◆ Input data:
(* ===== verification/IntervalTrigProofs.v ===== *)
(** * IntervalTrigProofs: Taylor series of sine and cosine, for precise managers

    [trig i] is the i-th derivative of the sine, [taylor n i] its Taylor polynomial of [n] terms.  The remainder is
    bounded by the next power, by induction on the number of terms; the loops of [interval_trig] compute the
    polynomials. *)
From S2P Require Import Prelude.
From S2P Require Import ExtNumeral.
From S2P Require Import Interval.
From S2P Require Import IntervalRoot.
From S2P Require Import IntervalTrig.
From Stdlib Require Import ZArith Lia Reals Lra QArith Qreals.
From stdpp Require Import base tactics option list numbers functions.
Close Scope word_scope.
Close Scope Q_scope.
Open Scope R_scope.

(** ** Taylor's formula *)

Definition trig (i : nat) (x : R) : R := sin (x + INR i * (PI / 2)).
Fixpoint taylor (n i : nat) (x : R) : R :=
  match n with O => 0 | S n => taylor n i x + trig (i + n) 0 * (x ^ n / INR (Factorial.fact n)) end.

Lemma trig_S i x : trig (S i) x = cos (x + INR i * (PI / 2)).
Proof. unfold trig. rewrite S_INR. rewrite cos_sin. f_equal. lra. Qed.
Lemma trig_SS i x : trig (S (S i)) x = - trig i x.
Proof. rewrite trig_S. unfold trig. rewrite S_INR. rewrite cos_sin, <- neg_sin. f_equal. lra. Qed.
Lemma trig_bound i x : Rabs (trig i x) <= 1.
Proof. apply Rabs_le. apply SIN_bound. Qed.
Lemma trig_0 x : trig 0 x = sin x.
Proof. unfold trig. f_equal. simpl. lra. Qed.
Lemma trig_1 x : trig 1 x = cos x.
Proof. rewrite trig_S. f_equal. simpl. lra. Qed.
Lemma trig_even m : trig (2 * m) 0 = 0.
Proof.
  induction m as [|m IH]; [by rewrite trig_0, sin_0|].
  replace (2 * S m)%nat with (S (S (2 * m))) by lia. rewrite trig_SS, IH. lra.
Qed.

Lemma trig_derive i x : derivable_pt_lim (trig i) x (trig (S i) x).
Proof.
  rewrite trig_S. unfold trig. replace (cos (x + INR i * (PI / 2))) with (cos (x + INR i * (PI / 2)) * (1 + 0)) by lra.
  apply (derivable_pt_lim_comp (fun x => x + INR i * (PI / 2)) sin).
  - apply (derivable_pt_lim_plus (fun x => x) (fun _ => INR i * (PI / 2))); [apply derivable_pt_lim_id | apply derivable_pt_lim_const].
  - apply derivable_pt_lim_sin.
Qed.
Lemma fact_pos n : 0 < INR (Factorial.fact n).
Proof. apply lt_0_INR, Factorial.lt_O_fact. Qed.
Lemma power_derive n x : derivable_pt_lim (fun x => x ^ S n / INR (Factorial.fact (S n))) x (x ^ n / INR (Factorial.fact n)).
Proof.
  pose proof (fact_pos n). pose proof (fact_pos (S n)). assert (0 < INR (S n)) by (apply lt_0_INR; lia).
  replace (x ^ n / INR (Factorial.fact n)) with (/ INR (Factorial.fact (S n)) * (INR (S n) * x ^ n)).
  - apply (derivable_pt_lim_ext (fun x => / INR (Factorial.fact (S n)) * x ^ S n)); [intros y; unfold Rdiv; lra|].
    apply (derivable_pt_lim_scal (fun x => x ^ S n)). apply derivable_pt_lim_pow.
  - change (Factorial.fact (S n)) with (S n * Factorial.fact n)%nat. rewrite mult_INR. field. split; lra.
Qed.
Lemma taylor_derive n i x : derivable_pt_lim (taylor (S n) i) x (taylor n (S i) x).
Proof.
  revert x. induction n as [|n IH]; intros x.
  - apply (derivable_pt_lim_ext (fun _ => trig i 0)); [|apply derivable_pt_lim_const].
    intros y. cbn. rewrite Nat.add_0_r. lra.
  - change (derivable_pt_lim (fun x => taylor (S n) i x + trig (i + S n) 0 * (x ^ S n / INR (Factorial.fact (S n)))) x
      (taylor n (S i) x + trig (S i + n) 0 * (x ^ n / INR (Factorial.fact n)))).
    replace (i + S n)%nat with (S i + n)%nat by lia. apply (derivable_pt_lim_plus (taylor (S n) i)); [apply IH|].
    apply (derivable_pt_lim_scal (fun x => x ^ S n / INR (Factorial.fact (S n)))). apply power_derive.
Qed.
Lemma taylor_at_0 n i : taylor (S n) i 0 = trig i 0.
Proof.
  induction n as [|n IH]; [cbn; rewrite Nat.add_0_r; lra|].
  change (taylor (S (S n)) i 0) with (taylor (S n) i 0 + trig (i + S n) 0 * (0 ^ S n / INR (Factorial.fact (S n)))).
  rewrite IH, pow_i by lia. unfold Rdiv. lra.
Qed.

◆ What you are asked to do: Look above for the line with "Lemma power_derive n" and the line with "induction n as [|n IH]; [cbn;". Write out those two lines and all the lines between them, exactly, and no others.

◆ Response to this exercise:
Lemma power_derive n x : derivable_pt_lim (fun x => x ^ S n / INR (Factorial.fact (S n))) x (x ^ n / INR (Factorial.fact n)).
Proof.
  pose proof (fact_pos n). pose proof (fact_pos (S n)). assert (0 < INR (S n)) by (apply lt_0_INR; lia).
  replace (x ^ n / INR (Factorial.fact n)) with (/ INR (Factorial.fact (S n)) * (INR (S n) * x ^ n)).
  - apply (derivable_pt_lim_ext (fun x => / INR (Factorial.fact (S n)) * x ^ S n)); [intros y; unfold Rdiv; lra|].
    apply (derivable_pt_lim_scal (fun x => x ^ S n)). apply derivable_pt_lim_pow.
  - change (Factorial.fact (S n)) with (S n * Factorial.fact n)%nat. rewrite mult_INR. field. split; lra.
Qed.
Lemma taylor_derive n i x : derivable_pt_lim (taylor (S n) i) x (taylor n (S i) x).
Proof.
  revert x. induction n as [|n IH]; intros x.
  - apply (derivable_pt_lim_ext (fun _ => trig i 0)); [|apply derivable_pt_lim_const].
    intros y. cbn. rewrite Nat.add_0_r. lra.
  - change (derivable_pt_lim (fun x => taylor (S n) i x + trig (i + S n) 0 * (x ^ S n / INR (Factorial.fact (S n)))) x
      (taylor n (S i) x + trig (S i + n) 0 * (x ^ n / INR (Factorial.fact n)))).
    replace (i + S n)%nat with (S i + n)%nat by lia. apply (derivable_pt_lim_plus (taylor (S n) i)); [apply IH|].
    apply (derivable_pt_lim_scal (fun x => x ^ S n / INR (Factorial.fact (S n)))). apply power_derive.
Qed.
Lemma taylor_at_0 n i : taylor (S n) i 0 = trig i 0.
Proof.
  induction n as [|n IH]; [cbn; rewrite Nat.add_0_r; lra|].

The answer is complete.